A typical pulse encoder has a mechanical input, and is arranged to provide output pulses having a pulse rate which is dependent upon the rate of rotation of the mechanical input. Such a pulse encoder may be used in any of a wide variety of applications. For example, in a process which includes a conveyor, the mechanical input of the pulse encoder can be coupled to the conveyor so that the pulse rate of the output pulses provided by the pulse encoder is a function of the movement of the conveyor. One or more devices of the process are supplied with the output pulses of the pulse encoder in order to synchronize such devices to the movement of the conveyor.
One such component, for example, may be an ink jet printer which prints information on the articles being transported by the conveyor of the process. Where such articles are mail, the ink jet printer may be arranged to print addresses and other information on the mail being transported by the conveyor. In order to insure that the ink jet printer discharges its ink at the time that an envelope or other article of mail is in a position to properly receive the ink, the ink jet printer must be synchronized to the conveyor.
This synchronization is often provided by a pulse encoder. The mechanical input of the pulse encoder is coupled to the conveyor so that the pulse rate of its output pulses is representative of the speed of the conveyor. Thus, as the speed of the conveyor increases, the pulse rate of the output pulses provided by the pulse encoder increases, and as the speed of the conveyor decreases, the pulse rate of the output pulses provided by the pulse encoder decreases. The ink jet printer is connected to the pulse encoder so that the ink jet printer receives the output pulses of the pulse encoder and, thereby, is operated in synchronism with the mail being transported by the conveyor.
An ink jet printer of such an arrangement requires a predetermined number of pulses per inch of conveyor travel so that the ink jet printer is properly synchronized to the conveyor.
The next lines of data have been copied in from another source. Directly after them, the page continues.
(** An object of the workload: its metadata, its type and, for a Secret, the content of
    its field [type] when that is a string. *)
Record mrObject : Type := MkMrObject {
  moMeta : ObjectMeta;
  moAPIVersion : string;
  moKind : string;
  moType : option string
}.

#[export] Instance GroupKind_eq_dec : EqDecision GroupKind.
Proof. solve_decision. Defined.
#[export] Instance GroupKind_countable : Countable GroupKind.
Proof.
  refine (inj_countable' (λ g, (gkGroup g, gkKind g)) (λ p, MkGroupKind p.1 p.2) _). by intros [].
Defined.
#[export] Instance SchemaGroupResource_eq_dec : EqDecision SchemaGroupResource.
Proof. solve_decision. Defined.
#[export] Instance SchemaGroupResource_countable : Countable SchemaGroupResource.
Proof.
  refine (inj_countable' (λ g, (sgrGroup g, sgrResource g)) (λ p, MkSchemaGroupResource p.1 p.2) _).
  by intros [].
Defined.
#[export] Instance Definer_eq_dec : EqDecision Definer.
Proof. solve_decision. Defined.
#[export] Instance Definer_countable : Countable Definer.
Proof. refine (inj_countable' (λ d, (dfKind d, dfName d)) (λ p, MkDefiner p.1 p.2) _). by intros []. Defined.

(** An [*objectDetails] is its [PlacementBits]. *)
Abbreviation objectDetails := (gmap ObjectName DistributionBits).

Record resourceResolver : Type := MkResourceResolver {
  rrGvr : GroupVersionResource;
  rrByObjName : gmap NamespacedName objectDetails;
  rrDefiners : list Definer
}.

Record workspaceDetails (LabelSelector : Type) : Type := MkWorkspaceDetails {
  wsPlacements : gmap ObjectName (WhatEdgePlacement LabelSelector);
  wsResources : gmap string resourceResolver;
  wsGkToARName : gmap GroupKind string
}.
Arguments MkWorkspaceDetails {_} _ _ _.
Arguments wsPlacements {_} _.
Arguments wsResources {_} _.
Arguments wsGkToARName {_} _.

Record namespacedQueueItem : Type := MkNamespacedQueueItem {
  qGK : GroupKind;
  qCluster : string;
  qNN : NamespacedName
}.

(** * Which resources go to the edge *)

Definition mkgk (group kind : string) : GroupKind := MkGroupKind group kind.
Definition mkgr (group resource : string) : SchemaGroupResource := MkSchemaGroupResource group resource.

Definition GRsForciblyDenatured : MapSet SchemaGroupResource := NewMapSet [
  mkgr "admissionregistration.k8s.io" "mutatingwebhookconfigurations";
  mkgr "admissionregistration.k8s.io" "validatingwebhookconfigurations";
  mkgr "apiregistration.k8s.io" "apiservices";
  mkgr "flowcontrol.apiserver.k8s.io" "flowschemas";
  mkgr "flowcontrol.apiserver.k8s.io" "prioritylevelconfigurations";
  mkgr "rbac.authorization.k8s.io" "clusterroles";
  mkgr "rbac.authorization.k8s.io" "clusterrolebindingss";
  mkgr "rbac.authorization.k8s.io" "roles";
  mkgr "rbac.authorization.k8s.io" "rolebindings";
  mkgr "" "limitranges";
  mkgr "" "resourcequotas";
  mkgr "" "serviceaccounts"].

Definition GRsNaturedInBoth : MapSet SchemaGroupResource := NewMapSet [
  mkgr "apiextensions.k8s.io" "customresourcedefinitions";
  mkgr "" "namespaces"].

Definition GRsNotSupported : MapSet SchemaGroupResource := NewMapSet [
  mkgr "apiresource.kcp.io" "apiresourceimports";
  mkgr "apiresource.kcp.io" "negotiatedapiresources";
  mkgr "apis.kcp.io" "apiconversions"].

Definition GroupsNotForEdge : gset string := list_to_set [
  "edge.kubestellar.io";
  "scheduling.kcp.io";
  "tenancy.kcp.io";
  "topology.kcp.io";
  "workload.kcp.io"].

Definition GRsNotForEdge : MapSet SchemaGroupResource := NewMapSet [
  mkgr "apis.kcp.io" "apiexports";
  mkgr "apis.kcp.io" "apiexportendpointslices";
  mkgr "apis.kcp.io" "apiresourceschemas";
  mkgr "apps" "controllerrevisions";
  mkgr "authentication.k8s.io" "tokenreviews";
  mkgr "authorization.k8s.io" "localsubjectaccessreviews";
  mkgr "authorization.k8s.io" "selfsubjectaccessreviews";
  mkgr "authorization.k8s.io" "selfsubjectrulesreviews";
  mkgr "authorization.k8s.io" "subjectaccessreviews";
  mkgr "certificates.k8s.io" "certificatesigningrequests";
  mkgr "core.kcp.io" "logicalclusters";
  mkgr "core.kcp.io" "shards";
  mkgr "events.k8s.io" "events";
  mkgr "" "bindings";
  mkgr "" "componentstatuses";
  mkgr "" "events";
  mkgr "" "nodes"].
Lemma update_Informed env spaceID epName ep wsd wr told :
  Informed wr told → resources_of wr spaceID = wsResources wsd →
  Informed (updateEdgePlacement env spaceID epName ep wsd wr told).2.1
    (updateEdgePlacement env spaceID epName ep wsd wr told).2.2.
Proof.
  intros Hi Hres. unfold WhatResolver.updateEdgePlacement. cbv zeta.
  set (wsd' := MkWorkspaceDetails (<[epName:=ep]> (wsPlacements wsd)) _ _).
  destruct (match wsPlacements wsd !! epName with Some _ => _ | None => false end).
  { cbn [fst snd]. intros c e id. rw resources_of_insert. destruct (decide (spaceID = c)) as [<-|]; [|apply Hi].
    cbn. rw -Hres. apply Hi. }
  pose proof (rematch_resources_frame env spaceID wsd' ep epName) as Hf. cbv zeta in Hf.
  unfold rematch_resources in Hf. destruct (for_each (map_range (wsResources wsd')) _ _) as [[res any] ok].
  cbn [fst snd] in *. set (wr' := <[spaceID:=_]> wr).
  assert (∀ c e id, part_in (resources_of wr' c) e id →
    part_in (resources_of wr c) e id ∨ spaceID = c ∧ e ∈ (if any then [epName] else [])) as Hgain.
  { intros c e id. unfold wr'. rw resources_of_insert. destruct (decide (spaceID = c)) as [<-|]; [|by left].
    cbn [wsResources]. intros (ar & rr' & on & Hl & Hb & Hid). destruct (Hf _ _ Hl) as (rr & Hrr & Hg & Hd & Hbits).
    destruct (decide (e = epName ∧ any = true)) as [[-> ->]|Hne].
    { right. split; [done|]. by apply list_elem_of_singleton. }
    left. rw Hres. exists ar, rr, on. rw -Hg -Hd -Hbits //. destruct (decide (e = epName)); [|by left].
    right. destruct any; naive_solver. }
  destruct any; [|exact (notifies_Informed spaceID [] wr wr' told Hi Hgain)].
  exact (notifies_Informed spaceID [epName] wr wr' told Hi Hgain).
Qed.
(* ===== verification/ObjectSyncFacts.v ===== *)
(** Merging a source object into the one at the destination takes over exactly the fields
    that it should and is stable; the work on a source object leaves its content at the
    destination; the work on a destination object deletes it exactly if the tables do not
    distribute it there. *)

From stdpp Require Import pretty.
From S2P Require Import Prelude Tuples Interfaces Slices Sets Maps GoStrings Types KbUser HashDomains HashMap.
From S2P Require Import Relations FactoredMap Receivers Joins Organizer WorkloadProjector WorkloadProjectorFacts.
From S2P Require Import SyncerConfig SyncerConfigFacts Customize WhatResolver ObjectSync.

(** * Merging *)

(** [m] over [acc], except for some keys. *)
Definition overlaid {V} (skip : string → bool) (m acc : gmap string V) (k : string) : option V :=
  if skip k then acc !! k else match m !! k with Some v => Some v | None => acc !! k end.

Section overlay.
Context `{MapRange}.

Lemma overlay_lookup {V} (skip : string → bool) (m acc : gmap string V) k :
  for_each (map_range m) (λ '(key, val) acc, if skip key then acc else <[key:=val]> acc) acc !! k
  = overlaid skip m acc k.
Proof.
  rw (for_each_entries (λ k v o, if skip k then o else Some v)).
  - unfold overlaid. by destruct (m !! k), (skip k).
  - intros key val acc'. destruct (skip key); [|done]. symmetry. by apply partial_alter_id.
Qed.

Lemma kvMerge_lookup which src inputDest k :
  kvMerge which src inputDest !! k = overlaid (kvIsSystem which) src inputDest k.
Proof.
  unfold kvMerge. rw overlay_lookup. unfold overlaid.
  assert (for_each (map_range inputDest) (λ '(key, val) outputDest, <[key:=val]> outputDest) ∅ = inputDest) as ->.
  { apply map_eq. intros k'. etrans; [apply (overlay_lookup (λ _, false))|]. unfold overlaid. rw lookup_empty.
    by destruct (inputDest !! k'). }
  done.
Qed.
Lemma upsertNamespacedObjects_upserts sc up :
  upserts (upsertNamespacedObjects sc up) (rscName sc +:+ DOWNSYNC_NAMESPACED_OBJECTS_SUFFIX) (asks_objects sc up) (λ _, False).
Proof.
  eexists _, _. split; [reflexivity|]. split; [|apply none_in_nil]. intros r.
  pose proof (elem_of_table sc) as Htable. set (table := for_each (rscNamespacedObjects sc) _ _) in *.
  rw (for_each_collects _ (λ row r, ∃ kind name, offers up (fnoGroupResource row) (fnoAPIVersion row) kind ∧
    name ∈ fnoNames row ∧
    r = MkEdgeSyncConfigResource kind (grGroup (fnoGroupResource row)) (fnoAPIVersion row) name (fnoNamespace row))).
  - rw for_each_adds none_in_nil. setoid_rewrite elem_of_getAllNamespaces. setoid_rewrite elem_of_filter.
    setoid_rewrite Htable. unfold asks_objects. split.
    + intros [[[]|(ns & (row & [(o & nan & Ho & Hnan & ->) Hlen] & <-) & ->)]|(row & (o & nan & Ho & Hnan & ->) & Hr)].
      * exists o, nan. split_and!; [done..|]. left. split; [|done]. cbn in Hlen. by destruct (nanNames nan).
      * exists o, nan. split_and!; [done..|]. by right.
    + intros (o & nan & Ho & Hnan & [[Hne ->]|Hr]).
      * left. right. exists (nanNamespace nan). split; [|done].
        exists (MkFlatNamespacedObject (nsoAPIVersion o) (nsoGroupResource o) (nanNamespace nan) (nanNames nan)).
        split_and!; [by exists o, nan| |done]. cbn. by destruct (nanNames nan).
      * right. exists (MkFlatNamespacedObject (nsoAPIVersion o) (nsoGroupResource o) (nanNamespace nan) (nanNames nan)).
        split; [by exists o, nan|done].
  - intros row acc r'. rw (for_each_collects _ (λ x r, ∃ name, name ∈ fnoNames row ∧
      r = MkEdgeSyncConfigResource (arKind x) (grGroup (fnoGroupResource row)) (fnoAPIVersion row) name (fnoNamespace row))).
    + rw (over_kinds up (fnoGroupResource row) (fnoAPIVersion row) (λ kind, ∃ name, name ∈ fnoNames row ∧
        r' = MkEdgeSyncConfigResource kind (grGroup (fnoGroupResource row)) (fnoAPIVersion row) name (fnoNamespace row))).
      naive_solver.
    + intros x acc' r''. apply for_each_adds.
Qed.
(** The API server offers the resource in some version; an APIResource without a version has
    that of the list that it is in. *)
Definition offers_some apis (group resource kind version : string) (namespaced : bool) : Prop :=
  ∃ agr v l x, find_group group apis = Some agr ∧ VersionedResources agr !! v = Some l ∧ x ∈ l ∧
    (arName x = resource ∨ resource = "*") ∧ arKind x = kind ∧ arNamespaced x = namespaced ∧
    version = (if decide (arVersion x = "") then v else arVersion x).

Lemma over_some apis group resource (P : string → string → bool → Prop) :
  (∃ x, x ∈ findVersionedResourcesByGV group resource apis ∧ P (arKind x) (arVersion x) (arNamespaced x)) ↔
  ∃ kind version namespaced, offers_some apis group resource kind version namespaced ∧ P kind version namespaced.
Proof.
  unfold findVersionedResourcesByGV, offers_some.
  destruct (find_group group apis) as [agr|]; [|split; [by intros (? & []%not_elem_of_nil & _)|naive_solver]].
  set (filled v x := MkAPIResource (arName x) (arKind x) (if decide (arVersion x = "") then v else arVersion x)
                       (arNamespaced x)).
  assert (∀ acc (y : APIResource), y ∈ for_each (map_range (VersionedResources agr)) (λ '(version, versionedResources) found,
        for_each versionedResources (λ (r : APIResource) found,
          let r := if bool_decide (arVersion r = "") then MkAPIResource (arName r) (arKind r) version (arNamespaced r)
                   else r in
          if bool_decide (resource = arName r) then found ++ [r]
          else if bool_decide (resource = "*") then found ++ [r]
          else found) found) acc ↔
    y ∈ acc ∨ ∃ vl, vl ∈ map_range (VersionedResources agr) ∧ ∃ x, x ∈ vl.2 ∧ y = filled vl.1 x ∧
      (arName x = resource ∨ resource = "*")) as Hloop.
  { intros acc y. apply (for_each_collects _ (λ vl (y : APIResource), ∃ x, x ∈ vl.2 ∧ y = filled vl.1 x ∧ (arName x = resource ∨ resource = "*"))).
    intros [v l] acc' r'. apply (for_each_collects _ (λ x (y : APIResource), y = filled v x ∧ (arName x = resource ∨ resource = "*"))).
    intros x acc'' r''. cbv zeta. assert ((if bool_decide (arVersion x = "") then MkAPIResource (arName x) (arKind x) v
      (arNamespaced x) else x) = filled v x) as ->.
    { unfold filled. case_bool_decide; [by rw decide_True|]. rw decide_False //. by destruct x. }
    cbn [filled arName]. destruct (bool_decide_reflect (resource = arName x)); [rw elem_of_snoc; naive_solver|].
    destruct (bool_decide_reflect (resource = "*")); [rw elem_of_snoc; naive_solver|naive_solver]. }
  setoid_rewrite Hloop. split.
  - intros (r & [?%not_elem_of_nil|([v l] & Hvl%elem_of_map_range & x & Hx & -> & Hn)] & HP); [done|].
    eexists _, _, _. split; [|exact HP]. by exists agr, v, l, x.
  - intros (kind & version & namespaced & (? & v & l & x & [= <-] & Hvl & Hx & Hn & <- & <- & ->) & HP).
    exists (filled v x). split; [|done]. right. exists (v, l). rw elem_of_map_range. split; [done|]. by exists x.
Qed.

(** The objects of an upsync set with a kind. *)
Definition upsync_of (u : UpsyncSet) (kind version : string) (namespaced : bool) r : Prop :=
  if namespaced
  then ∃ ns, ns ∈ usNamespaces u ∧ ∃ name, name ∈ usNames u ∧
         r = MkEdgeSyncConfigResource kind (usAPIGroup u) version name ns
  else ∃ name, name ∈ usNames u ∧ r = MkEdgeSyncConfigResource kind (usAPIGroup u) version name "".

(** The objects of an upsync set with one of its resources. *)
Definition upsync_with down (u : UpsyncSet) (resource : string) r : Prop :=
  ∃ kind version namespaced, offers_some down (usAPIGroup u) resource kind version namespaced ∧
    upsync_of u kind version namespaced r.

(** What a SyncerConfig asks to sync up. *)
Definition asks_up sc down r : Prop :=
  ∃ u, u ∈ rscUpsync sc ∧
    ((∃ ns, ns ∈ usNamespaces u ∧ r = namespaceResource ns) ∨
     ∃ resource, resource ∈ usResources u ∧ upsync_with down u resource r).

Lemma elem_of_upsynced_namespaces (l : list UpsyncSet) ns :
  ns ∈ for_each l (λ upsync s, list_to_set (usNamespaces upsync) ∪ s) (∅ : gset string) ↔
  ∃ u, u ∈ l ∧ ns ∈ usNamespaces u.
Proof.
  apply (for_each_ind (λ seen (s : gset string), ns ∈ s ↔ ∃ u, u ∈ seen ∧ ns ∈ usNamespaces u)).
  - split; [set_solver|]. intros (u & []%not_elem_of_nil & _).
  - intros seen u todo s _ IH. rw elem_of_union elem_of_list_to_set IH. setoid_rewrite elem_of_snoc. naive_solver.
Qed.

Lemma upsertUpsync_upserts sc down :
  upserts (upsertUpsync sc down) (rscName sc +:+ UPSYNC_SUFFIX) (λ _, False) (asks_up sc down).
Proof.
  eexists _, _. split; [reflexivity|]. split; [apply none_in_nil|]. intros r.
  rw (for_each_collects _ (λ u r, ∃ resource, resource ∈ usResources u ∧ upsync_with down u resource r)).
  - rw for_each_adds none_in_nil. setoid_rewrite elem_of_sets_List. setoid_rewrite elem_of_upsynced_namespaces.
    unfold asks_up. split.
    + intros [[[]|(ns & (u & Hu & Hns) & ->)]|(u & Hu & Hr)]; exists u; (split; [done|]); [left; by exists ns|by right].
    + intros (u & Hu & [(ns & Hns & ->)|Hr]); [left; right; exists ns; split; [by exists u|done]|right; by exists u].
  - intros u acc r'. apply (for_each_collects _ (upsync_with down u)). intros resource acc' r''. unfold upsync_with.
    rw -(over_some down (usAPIGroup u) resource (λ kind version namespaced, upsync_of u kind version namespaced r'')).
    apply (for_each_collects _ (λ x, upsync_of u (arKind x) (arVersion x) (arNamespaced x))).
    intros x acc'' r3. cbv zeta. unfold upsync_of. destruct (arNamespaced x); [|apply for_each_adds].
    apply (for_each_collects _ (λ ns r, ∃ name, name ∈ usNames u ∧
      r = MkEdgeSyncConfigResource (arKind x) (usAPIGroup u) (arVersion x) name ns)).
    intros ns acc3 r4. apply for_each_adds.
Qed.

(** The manager once a SyncerConfig has arrived and been looked at, with the two API
    servers answering. *)
Definition after_Refresh sc up down : SyncConfigManager :=
  syncConfigManager (Refresh (λ _, Some up) (λ _, Some down)
    (SyncerConfigManager_upsert sc (NewSyncerConfigManager NewSyncConfigManager))).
Moreover, different ink jet printers require different predetermined numbers of pulses per inch of conveyor travel. Even the same printer may require different predetermined numbers of pulses per inch of conveyor travel if, for example, different fonts are to be printed. As a result, if a process includes a first ink jet printer, which operates at a first pulse rate, and if the first ink jet printer is replaced by a second ink jet printer, which operates at a second pulse rate, the resolution of the pulse encoder, i.e. the number of output pulses provided by the pulse encoder per inch of conveyor travel, must be adjusted to accommodate the second ink jet printer; or, if a printer of a process is to be operated at a new number of pulses per inch so as, for example, to permit the printer print a different font, the resolution of the pulse encoder must be adjusted to accommodate the new number of pulses per inch. An adjustment apparatus, therefore, is needed so that the resolution of the pulse encoderscan be made easily and rapidly in order to avoid prolonged disruptions in the operation of the process.
Furthermore, some processes include plural devices, such as ink jet printers, each of which must be synchronized to a conveyor of the process. If each device requires a different number of pulses per inch of conveyor travel for proper synchronization to the conveyor, and if the number pulses provided to each device per inch of travel of the conveyor of the process requires adjustment, an adjustment apparatus must be provided which accommodates the plural devices and which is arranged so that the number pulses provided to each device per inch of travel of the conveyor can be independently, easily, and rapidly adjusted.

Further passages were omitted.